BEGIN
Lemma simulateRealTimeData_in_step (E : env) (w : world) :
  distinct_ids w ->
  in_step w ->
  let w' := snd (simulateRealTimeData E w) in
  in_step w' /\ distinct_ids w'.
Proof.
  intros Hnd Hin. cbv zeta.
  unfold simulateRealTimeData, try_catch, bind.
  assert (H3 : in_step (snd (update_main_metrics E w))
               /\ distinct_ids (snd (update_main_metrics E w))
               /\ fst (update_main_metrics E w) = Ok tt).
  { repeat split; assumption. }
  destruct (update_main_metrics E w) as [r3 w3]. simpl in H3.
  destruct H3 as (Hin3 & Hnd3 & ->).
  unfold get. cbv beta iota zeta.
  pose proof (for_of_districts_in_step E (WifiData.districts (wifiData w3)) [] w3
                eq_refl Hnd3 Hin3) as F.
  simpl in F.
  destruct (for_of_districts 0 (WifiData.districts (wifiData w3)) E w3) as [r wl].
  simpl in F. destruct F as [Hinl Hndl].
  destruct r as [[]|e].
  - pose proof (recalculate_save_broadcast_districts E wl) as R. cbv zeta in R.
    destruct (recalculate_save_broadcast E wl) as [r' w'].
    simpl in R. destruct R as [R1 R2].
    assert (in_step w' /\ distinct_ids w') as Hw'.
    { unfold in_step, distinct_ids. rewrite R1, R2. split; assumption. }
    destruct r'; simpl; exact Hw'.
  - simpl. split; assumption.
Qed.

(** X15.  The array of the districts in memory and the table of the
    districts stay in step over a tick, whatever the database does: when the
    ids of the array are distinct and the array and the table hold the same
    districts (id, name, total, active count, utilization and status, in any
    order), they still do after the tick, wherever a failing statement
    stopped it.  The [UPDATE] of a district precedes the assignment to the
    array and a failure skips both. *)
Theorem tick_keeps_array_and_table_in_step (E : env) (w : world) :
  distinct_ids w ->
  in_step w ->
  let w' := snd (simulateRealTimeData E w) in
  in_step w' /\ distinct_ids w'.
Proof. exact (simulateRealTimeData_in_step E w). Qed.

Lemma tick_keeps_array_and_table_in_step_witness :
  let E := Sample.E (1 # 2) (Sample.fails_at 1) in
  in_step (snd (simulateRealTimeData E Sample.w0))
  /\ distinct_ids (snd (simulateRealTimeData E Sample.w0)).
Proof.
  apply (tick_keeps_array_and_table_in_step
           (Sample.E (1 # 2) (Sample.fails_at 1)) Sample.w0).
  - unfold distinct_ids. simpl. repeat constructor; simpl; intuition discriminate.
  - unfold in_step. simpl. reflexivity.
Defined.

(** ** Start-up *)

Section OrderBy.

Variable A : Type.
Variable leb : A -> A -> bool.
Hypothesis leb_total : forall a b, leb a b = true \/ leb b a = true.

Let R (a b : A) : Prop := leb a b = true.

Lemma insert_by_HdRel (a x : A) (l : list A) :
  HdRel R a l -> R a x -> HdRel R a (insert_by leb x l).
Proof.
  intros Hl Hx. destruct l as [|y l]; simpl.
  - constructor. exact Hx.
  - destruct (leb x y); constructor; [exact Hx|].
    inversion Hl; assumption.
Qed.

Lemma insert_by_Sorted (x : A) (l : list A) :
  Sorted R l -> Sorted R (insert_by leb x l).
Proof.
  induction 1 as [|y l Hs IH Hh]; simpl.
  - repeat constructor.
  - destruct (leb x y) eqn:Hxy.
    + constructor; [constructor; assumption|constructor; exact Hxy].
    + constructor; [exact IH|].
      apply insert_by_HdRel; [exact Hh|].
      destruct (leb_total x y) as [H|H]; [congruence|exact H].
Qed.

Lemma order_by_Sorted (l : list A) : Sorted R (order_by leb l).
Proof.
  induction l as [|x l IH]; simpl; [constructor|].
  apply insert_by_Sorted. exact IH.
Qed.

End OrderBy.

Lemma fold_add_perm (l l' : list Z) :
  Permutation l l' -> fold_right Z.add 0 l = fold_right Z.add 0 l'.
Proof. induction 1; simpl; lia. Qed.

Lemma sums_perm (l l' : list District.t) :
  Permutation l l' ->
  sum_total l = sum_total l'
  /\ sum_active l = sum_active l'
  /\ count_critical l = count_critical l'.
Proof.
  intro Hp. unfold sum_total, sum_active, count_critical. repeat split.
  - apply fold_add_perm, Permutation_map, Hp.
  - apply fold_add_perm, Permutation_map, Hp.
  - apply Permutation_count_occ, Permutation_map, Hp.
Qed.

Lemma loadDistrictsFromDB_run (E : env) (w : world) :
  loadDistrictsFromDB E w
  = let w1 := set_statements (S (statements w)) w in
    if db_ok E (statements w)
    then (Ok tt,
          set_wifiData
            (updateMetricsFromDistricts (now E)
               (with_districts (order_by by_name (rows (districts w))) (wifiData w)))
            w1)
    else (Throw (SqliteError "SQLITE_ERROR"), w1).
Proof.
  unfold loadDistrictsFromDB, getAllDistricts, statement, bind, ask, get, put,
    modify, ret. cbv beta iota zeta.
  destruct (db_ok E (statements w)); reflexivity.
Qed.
END
Transcribe each line of the data above, unaltered, from the one where "destruct (recalculate_save_broadcast E" appears to the one where "- destruct (leb x y);" appears, inclusive of both.

◆ FINISHED EXERCISE
    destruct (recalculate_save_broadcast E wl) as [r' w'].
    simpl in R. destruct R as [R1 R2].
    assert (in_step w' /\ distinct_ids w') as Hw'.
    { unfold in_step, distinct_ids. rewrite R1, R2. split; assumption. }
    destruct r'; simpl; exact Hw'.
  - simpl. split; assumption.
Qed.

(** X15.  The array of the districts in memory and the table of the
    districts stay in step over a tick, whatever the database does: when the
    ids of the array are distinct and the array and the table hold the same
    districts (id, name, total, active count, utilization and status, in any
    order), they still do after the tick, wherever a failing statement
    stopped it.  The [UPDATE] of a district precedes the assignment to the
    array and a failure skips both. *)
Theorem tick_keeps_array_and_table_in_step (E : env) (w : world) :
  distinct_ids w ->
  in_step w ->
  let w' := snd (simulateRealTimeData E w) in
  in_step w' /\ distinct_ids w'.
Proof. exact (simulateRealTimeData_in_step E w). Qed.

Lemma tick_keeps_array_and_table_in_step_witness :
  let E := Sample.E (1 # 2) (Sample.fails_at 1) in
  in_step (snd (simulateRealTimeData E Sample.w0))
  /\ distinct_ids (snd (simulateRealTimeData E Sample.w0)).
Proof.
  apply (tick_keeps_array_and_table_in_step
           (Sample.E (1 # 2) (Sample.fails_at 1)) Sample.w0).
  - unfold distinct_ids. simpl. repeat constructor; simpl; intuition discriminate.
  - unfold in_step. simpl. reflexivity.
Defined.

(** ** Start-up *)

Section OrderBy.

Variable A : Type.
Variable leb : A -> A -> bool.
Hypothesis leb_total : forall a b, leb a b = true \/ leb b a = true.

Let R (a b : A) : Prop := leb a b = true.

Lemma insert_by_HdRel (a x : A) (l : list A) :
  HdRel R a l -> R a x -> HdRel R a (insert_by leb x l).
Proof.
  intros Hl Hx. destruct l as [|y l]; simpl.
  - constructor. exact Hx.
  - destruct (leb x y); constructor; [exact Hx|].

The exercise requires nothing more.